Callum unpinned his plaid from his shoulder and pulled the extra material down. Siùsan understood what he meant to do so she helped him wrap their hands with the Sinclair plaid. When their hands were joined with entwined fingers and covered by his plaid, Callum looked into Siùsan’s eyes and cleared his throat.
“In the presence of God and before His whole world, I promise to be a loving, faithful, and loyal husband to ye, for as long as we both shall live. With this I pledge ma troth.”
“In the presence of God and before His whole world, I promise to be a loving, faithful, and loyal wife to ye, for as long as we both shall live. With this I pledge ma troth.”
Callum pulled her in for a kiss. This was one was far from gentle. It was filled with passion and pent up desire. He was wed finally to the only
woman he had ever considered marrying, and the woman that he desired above all others.
“I told ye they would make up.” The sound of Magnus’s booming voice broke the mood for the happy couple.
“I dinna disagree with ye. I kenned it all along. Only a mon in love would traipse through the rain for four days and then climb a bluidy tree only to fall from it. And only a lass as equally addled would jump from that tree to tend him when the eejit mon hurt himself.” Travish grinned at them both. “Welcome to the family, lass. It’s aboot time ye two sorted things out.”
“Aye, well it took a moment, but we are handfasted now.” Siùsan laughed along with her new brothers by marriage.
“We are married.” Callum was quick to correct. He had no intention of ever having their union dissolved. “There will be no repudiating in a year and a day. Ye are mine for keeps.”

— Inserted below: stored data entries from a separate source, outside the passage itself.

Definition writesuper (volname : list Z) (nblocks : Z) (d : disk) : outcome (option unit * disk) :=
  n ← strlen volname;
  if n >=? SFS_VOLNAME_SIZE then Ok (None, d)
  else
    sp_volname ← strcpy (replicate 32 0) volname;
    diskwrite (super_block (mk_super SFS_MAGIC nblocks sp_volname (replicate 118 0))) SFS_SB_LOCATION d.

Definition root_inode : sfs_inode := mk_inode 0 SFS_TYPE_DIR 1 (replicate 15 0) 0 (replicate 110 0).

Definition writerootdir (d : disk) : outcome (option unit * disk) := diskwrite (inode_block root_inode) SFS_ROOT_LOCATION d.

Definition doallocbit (bit : Z) (bitbuf : list Z) : outcome (list Z) :=
  let byte := bit / CHAR_BIT in
  let mask := Z.shiftl 1 (bit mod CHAR_BIT) mod 256 in
  w ← rd bitbuf byte;
  _ ← c_assert (Z.land w mask =? 0);
  wr bitbuf byte (Z.lor w mask).

(** The loops over [doallocbit], from [i] on. *)
Fixpoint allocbits (n : nat) (i : Z) (bitbuf : list Z) : outcome (list Z) :=
  match n with
  | O => Ok bitbuf
  | S n' => bitbuf ← doallocbit i bitbuf; allocbits n' (i + 1) bitbuf
  end.

(** The loop that writes the blocks of the map. *)
Fixpoint writebits (n : nat) (i : Z) (bitbuf : list Z) (d : disk) : outcome (option unit * disk) :=
  match n with
  | O => Ok (Some tt, d)
  | S n' =>
      let ptr := take 512 (drop (Z.to_nat (i * SFS_BLOCKSIZE)) bitbuf) in
      r ← diskwrite ptr (SFS_MAP_LOCATION + i) d;
      next r (writebits n' (i + 1) bitbuf)
  end.

Definition writebitmap (fsblocks : Z) (d : disk) : outcome (option unit * disk) :=
  let nbits := SFS_BITMAPSIZE fsblocks in
  let nblocks := SFS_BITBLOCKS fsblocks in
  if nblocks >? MAXBITBLOCKS then Ok (None, d)
  else
    let bitbuf := replicate (Z.to_nat (MAXBITBLOCKS * SFS_BLOCKSIZE)) 0 in
    bitbuf ← doallocbit SFS_SB_LOCATION bitbuf;
    bitbuf ← doallocbit SFS_ROOT_LOCATION bitbuf;
    bitbuf ← allocbits (Z.to_nat nblocks) SFS_MAP_LOCATION bitbuf;
    bitbuf ← allocbits (Z.to_nat (nbits - fsblocks)) fsblocks bitbuf;
    writebits (Z.to_nat nblocks) 0 bitbuf d.

(** The name of the volume without a colon at its end; [None] if it is not
    legal. *)
Definition volume_name (volname : list Z) : outcome (option (list Z)) :=
  s ← strchr volname 58;
  volname ← match s with
            | None => Ok (Some volname)
            | Some i => n ← strlen (drop (Z.to_nat i) volname); if negb (n =? 1) then Ok None else Ok (Some (<[Z.to_nat i := 0]> volname))
            end;
  match volname with
  | None => Ok None
  | Some volname => s ← strchr volname 47; Ok (match s with None => Some volname | Some _ => None end)
  end.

“Just as ye are mine too. Aye?” Siùsan looked to Callum, and he vigorously nodded his head.
“Only yers.”
Siùsan was about to repeat that promise when she could have sworn she heard something in the distance. She turned in the direction of the sound and noticed that the three Sinclairs were doing the same.

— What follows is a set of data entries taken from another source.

(** C9, the claim as stated fails: without any source text the default
    text is not the query.  Its 28 terms are shuffled and cut to ten like
    any derived list of more than ten terms (lines 907-910), so the query
    is ten of the default terms. *)
Lemma default_terms_are_sampled_too :
  @explore_full_text [] [] = ""
  /\ @explore_derived_text sample_externals (@explore_full_text [] [])
     = default_search_text
  /\ List.length (py_split default_search_text) = 28
  /\ List.length (py_split (@explore_search_text sample_externals [] [])) = 10
  /\ @explore_search_text sample_externals [] [] <> default_search_text.
Proof.
  split; [reflexivity|]. split; [reflexivity|].
  split; [vm_compute; reflexivity|]. split; [vm_compute; reflexivity|].
  intro H. apply (f_equal String.length) in H. vm_compute in H. discriminate.
Qed.

(** C9, amended.  In explore mode the derived terms are the words of
    [explore_derived_text]: at most 10 of them are used as they are; of
    more than 10, the query is made of exactly 10, the first ten of the
    shuffled list, each of them a derived term and counted no more often
    than it occurs there.  When there is no source text (no recent
    submission, no page open with highlighted text; more generally a text
    of at most 3 characters) the derived terms are the 28 terms of the
    fixed default text, and the query is made of exactly 10 of them, the
    first ten of the shuffled default terms. *)
Theorem explore_terms_are_bounded {E : Externals} (full_text : string) :
  let search_text := explore_derived_text full_text in
  let split_text := py_split search_text in
  let final := explore_bound_terms search_text in
  (List.length split_text <= 10 -> final = search_text)
  /\ (10 < List.length split_text ->
      py_split final = firstn 10 (shuffle split_text)
      /\ List.length (py_split final) = 10
      /\ (forall t, In t (py_split final) -> In t split_text)
      /\ exists rest, Permutation split_text (py_split final ++ rest))
  /\ (String.length full_text <= 3 ->
      search_text = default_search_text
      /\ py_split final = firstn 10 (shuffle (py_split default_search_text))
      /\ List.length (py_split final) = 10
      /\ (forall t, In t (py_split final) -> In t (py_split default_search_text))
      /\ exists rest,
           Permutation (py_split default_search_text) (py_split final ++ rest))
  /\ (forall opens, Forall (fun o => arg_truthy o = false) opens ->
                    explore_full_text [] opens = "")
  /\ List.length (py_split default_search_text) = 28.
Proof.
  intros search_text split_text final.
  assert (Hbound :
    10 < List.length split_text ->
    py_split final = firstn 10 (shuffle split_text)
    /\ List.length (py_split final) = 10
    /\ (forall t, In t (py_split final) -> In t split_text)
    /\ exists rest, Permutation split_text (py_split final ++ rest)).
  { intro Hmany.
    assert (Hfinal : final = py_join " " (firstn 10 (shuffle split_text))).
    { unfold final, explore_bound_terms. fold split_text.
      apply Nat.ltb_lt in Hmany. now rewrite Hmany. }
    assert (Hperm : Permutation split_text (shuffle split_text))
      by apply shuffle_permutes.
    assert (Hwords : Forall is_word (firstn 10 (shuffle split_text))).
    { apply Forall_firstn. apply Forall_forall. intros t Ht.
      pose proof (py_split_words search_text) as Hall.
      rewrite Forall_forall in Hall. apply Hall.
      apply Permutation_sym in Hperm. exact (Permutation_in t Hperm Ht). }
    rewrite Hfinal, (py_split_join _ Hwords).
    split; [reflexivity|]. split.
    { rewrite length_firstn, <- (Permutation_length Hperm). lia. }
    split.
    { intros t Ht. apply In_firstn in Ht.
      apply Permutation_sym in Hperm. exact (Permutation_in t Hperm Ht). }
    exists (skipn 10 (shuffle split_text)). now rewrite firstn_skipn. }
  assert (Hdefault : List.length (py_split default_search_text) = 28)
    by (vm_compute; reflexivity).
  split; [|split; [exact Hbound|split; [|split; [|exact Hdefault]]]].
  - intro Hfew. unfold final, explore_bound_terms. fold split_text.
    apply Nat.ltb_ge in Hfew. now rewrite Hfew.
  - intro Hshort.
    assert (Hsearch : search_text = default_search_text).
    { unfold search_text, explore_derived_text.
      apply Nat.ltb_ge in Hshort. now rewrite Hshort. }
    split; [exact Hsearch|].
    assert (Hsplit : split_text = py_split default_search_text).
    { unfold split_text. now rewrite Hsearch. }
    rewrite <- Hsplit. apply Hbound. rewrite Hsplit, Hdefault. lia.
  - intros opens Hnone. unfold explore_full_text.
    apply (no_text_opens_add_nothing (firstn 3 opens) ""), Forall_firstn, Hnone.
Qed.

“Riders approach and fast.” She murmured.
“Stay close to me, Siùsan. We will all go back to camp. Hopefully, all the men will be aware and gather there. I want ye well surrounded by the men.”

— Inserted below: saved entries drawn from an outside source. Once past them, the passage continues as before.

(** Reading back the decimal text of an integer gives the integer. *)
Lemma int_of_int_repr (z : Z) : int (int_repr z) = Ok z.
Proof.
  unfold int.
  pose proof (int_repr_is_word z) as Hw. apply andb_true_iff in Hw as [_ Hns].
  rewrite (int_strip_no_space _ Hns).
  assert (Hz : forall p, NilZero.string_of_uint (Pos.to_uint p)
                         = NilEmpty.string_of_uint (Pos.to_uint p)).
  { intros p. destruct (Pos.to_uint p) eqn:Hp; try reflexivity.
    now destruct (DecimalPos.Unsigned.to_uint_nonnil p). }
  assert (Hval : forall p, digits_value 0 false
                             (NilEmpty.string_of_uint (Pos.to_uint p))
                           = Some (Z.pos p)).
  { intros p. rewrite digits_value_of_uint.
    - unfold Z.of_uint. now rewrite DecimalPos.Unsigned.of_to.
    - left. apply DecimalPos.Unsigned.to_uint_nonnil. }
  destruct z as [ | p | p]; unfold int_repr; cbn [Z.to_int NilZero.string_of_int].
  - reflexivity.
  - rewrite Hz. specialize (Hval p).
    pose proof (string_of_uint_digits (Pos.to_uint p)) as Hd.
    destruct (NilEmpty.string_of_uint (Pos.to_uint p)) as [ | c r];
      [discriminate Hval | ].
    simpl in Hd. apply andb_true_iff in Hd as [Hc _].
    assert (Ascii.eqb c "-" = false /\ Ascii.eqb c "+" = false) as [-> ->].
    { destruct c as [[] [] [] [] [] [] [] []]; try discriminate Hc;
        split; reflexivity. }
    now rewrite Hval.
  - rewrite Hz. cbn [Ascii.eqb Bool.eqb]. now rewrite Hval.
Qed.

End PyStrFacts.

(* ===================================================================== *)
(** * More on the identity resolver *)
(* ===================================================================== *)

Module ResolverFacts.
Import Py Nightwatch PyFacts PyStrFacts NightwatchFacts.

#[local] Arguments isspace : simpl never.

Lemma get_terminal_pid_log (env : os_env) :
  snd (get_terminal_pid env) = [Spawn (ps_argv env)].
Proof.
  destruct (ps_run env) as [cp | e] eqn:Hrun.
  - destruct (get_terminal_pid_completed env cp Hrun) as (p & t & H & _).
    now rewrite H.
  - destruct (caught_by ps_handlers e) eqn:Hc.
    + now rewrite (get_terminal_pid_caught env e Hrun Hc).
    + now rewrite (get_terminal_pid_not_caught env e Hrun Hc).
Qed.

(** X1. Whatever the query does, [get_terminal_pid] starts one process, the
    process listing of the parent, and does nothing else to the outside
    world; the last argument of the command is the decimal text of the
    parent process id, which [int] reads back as that id. *)
Theorem get_terminal_pid_runs_ps_once (env : os_env) :
  snd (get_terminal_pid env) = [Spawn (ps_argv env)]
  /\ ps_argv env = ["ps"; "-o"; "pid,ppid,tty,command"; "-p";
                    int_repr (getppid env)]
  /\ int (int_repr (getppid env)) = Ok (getppid env).
Proof.
  split; [apply get_terminal_pid_log | ].
  split; [reflexivity | apply int_of_int_repr].
Qed.

(** X2. [get_terminal_pid] returns exactly when the query completed or raised
    TimeoutExpired, ValueError (or a subclass) or IndexError. *)
Theorem get_terminal_pid_returns_iff (env : os_env) :
  ps_outcome_handled env = true
  <-> exists identity, fst (get_terminal_pid env) = Ok identity.
Proof.
  unfold ps_outcome_handled.
  destruct (ps_run env) as [cp | e] eqn:Hrun.
  - split; [intros _ | reflexivity].
    destruct (get_terminal_pid_completed env cp Hrun) as (p & t & H & _).
    rewrite H. eexists. reflexivity.
  - destruct (caught_by ps_handlers e) eqn:Hc.
    + split; [intros _ | reflexivity].
      rewrite (get_terminal_pid_caught env e Hrun Hc). eexists. reflexivity.
    + rewrite (get_terminal_pid_not_caught env e Hrun Hc).
      split; [discriminate | intros [ti H]; discriminate H].
Qed.

Ltac shape_fallback :=
  injection 1 as <- _; exists VNone, VNone;
  split; [reflexivity | split; [now left | now left]].

Lemma identity_shape (env : os_env) (identity : dict) (log : list effect) :
  get_terminal_pid env = (Ok identity, log) ->
  exists ppid_field tty_field,
    identity = [("pid", VInt (getppid env)); ("ppid", ppid_field);
                ("tty", tty_field)]
    /\ (ppid_field = VNone \/ exists n, ppid_field = VInt n)
    /\ (tty_field = VNone
        \/ exists t n, tty_field = VStr t /\ is_word t = true
                       /\ ppid_field = VInt n).
Proof.
  destruct (ps_run env) as [cp | e] eqn:Hrun.
  2: { destruct (caught_by ps_handlers e) eqn:Hc.
       - rewrite (get_terminal_pid_caught env e Hrun Hc). shape_fallback.
       - rewrite (get_terminal_pid_not_caught env e Hrun Hc). discriminate. }
  unfold get_terminal_pid, subprocess_run. rewrite Hrun. run_step.
  destruct (returncode cp =? 0); [ | shape_fallback].
  match goal with
  | |- context [(1 <? ?n)%nat] => destruct (1 <? n)%nat
  end; [ | shape_fallback].
  match goal with
  | |- context [nth_error ?lines 1] =>
      destruct (nth_error lines 1) as [line | ]
  end; [ | shape_fallback].
  run_step.
  pose proof (fun t H => split_ws_items_are_words 3 line 2 t H (Nat.lt_succ_diag_r 2))
    as Hword.
  set (parts := split_ws 3 line) in *.
  destruct (Nat.ltb_spec 1 (List.length parts)) as [H1 | H1].
  - destruct (nth_error parts 1) as [p | ]; [ | shape_fallback].
    run_step. destruct (int p) as [n | e] eqn:Hint.
    + run_step. destruct (2 <? List.length parts)%nat.
      * destruct (nth_error parts 2) as [t | ] eqn:Ht; [ | shape_fallback].
        injection 1 as <- _. exists (VInt n), (VStr t).
        split; [reflexivity | split; [right; eauto | right]].
        exists t, n. split; [reflexivity | split; [ | reflexivity]].
        apply Hword. reflexivity.
      * injection 1 as <- _. exists (VInt n), VNone.
        split; [reflexivity | split; [right; eauto | now left]].
    + assert (e = ValueError) as ->.
      { unfold int in Hint.
        destruct (int_strip p) as [ | c r]; [congruence | ].
        repeat match type of Hint with
               | context [if ?b then _ else _] => destruct b
               | context [match ?o with Some _ => _ | None => _ end] =>
                   destruct o
               end; congruence. }
      shape_fallback.
  - run_step. destruct (Nat.ltb_spec 2 (List.length parts)) as [H2 | H2];
      [lia | ]. shape_fallback.
Qed.

(** X3. An identity that [get_terminal_pid] returns has the keys pid, ppid
    and tty in this order; pid is the parent process id; ppid is None or an
    integer; tty is None or a word (not empty, no whitespace), and a tty is
    only there beside an integer ppid. *)
Theorem get_terminal_pid_identity_shape
        (env : os_env) (identity : dict) (log : list effect) :
  get_terminal_pid env = (Ok identity, log) ->
  exists ppid_field tty_field,
    identity = [("pid", VInt (getppid env)); ("ppid", ppid_field);
                ("tty", tty_field)]
    /\ (ppid_field = VNone \/ exists n, ppid_field = VInt n)
    /\ (tty_field = VNone
        \/ exists t n, tty_field = VStr t /\ is_word t = true
                       /\ ppid_field = VInt n).
Proof. apply identity_shape. Qed.

(** *** Reading a well-formed listing *)

Lemma blank_is_space (s : string) :
  is_blank s = true -> all_chars isspace s = true.
Proof.
  unfold is_blank. induction s as [ | c s IHs]; simpl; [reflexivity | ].
  intros H. apply andb_true_iff in H as [Hc Hs].
  apply andb_true_iff in Hc as [Hc _]. now rewrite Hc, IHs.
Qed.

Lemma blank_no_newline (s : string) :
  is_blank s = true -> no_newline s = true.
Proof.
  unfold is_blank, no_newline.
  induction s as [ | c s IHs]; simpl; [reflexivity | ].
  intros H. apply andb_true_iff in H as [Hc Hs].
  apply andb_true_iff in Hc as [_ Hc]. now rewrite Hc, IHs.
Qed.

Lemma no_space_no_newline (s : string) :
  no_space s = true -> no_newline s = true.
Proof.
  unfold no_space, no_newline.
  induction s as [ | c s IHs]; simpl; [reflexivity | ].
  intros H. apply andb_true_iff in H as [Hc Hs]. rewrite (IHs Hs), andb_true_r.
  destruct (Ascii.eqb_spec c newline) as [-> | _]; [discriminate Hc | reflexivity].
Qed.

Lemma word_no_newline (s : string) : is_word s = true -> no_newline s = true.
Proof.
  intros H. apply andb_true_iff in H as [_ H]. now apply no_space_no_newline.
Qed.

Lemma gap_starts_with_space (g s : string) :
  is_gap g = true -> starts_with_space_or_empty (g ++ s) = true.
Proof.
  intros H. apply andb_true_iff in H as [Hne Hb].
  destruct g as [ | c g]; [discriminate Hne | ].
  apply blank_is_space in Hb. simpl in *.
  now apply andb_true_iff in Hb as [Hc _].
Qed.

Lemma rstrip_keeps_start (s : string) :
  starts_with_space_or_empty s = true ->
  starts_with_space_or_empty (rstrip s) = true.
Proof.
  destruct (rstrip_suffix s) as (w & Hs & _).
  destruct (rstrip s) as [ | c r]; [reflexivity | ].
  rewrite Hs. simpl. auto.
Qed.

Lemma rstrip_no_newline (s : string) :
  no_newline s = true -> no_newline (rstrip s) = true.
Proof.
  destruct (rstrip_suffix s) as (w & Hs & _). unfold no_newline.
  rewrite Hs at 1. rewrite all_chars_app.
  intros H. now apply andb_true_iff in H as [H _].
Qed.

The four of them hurried back to the camp and were greeted by the sounds of steel on steel. Tavish and Magnus charged into the fray. Callum understood his weakness and took up a defensive stance to protect Siùsan. The camp flooded with men coming from seemingly all directions. Callum had no choice but to engage. While he could fight with a sword in either hand, he counted himself lucky that it was his left arm and not his right that was injured. He fended off one man after another, but eventually three men began to encroach upon him and Siùsan. He angled himself so that she was sandwiched between him and a tree.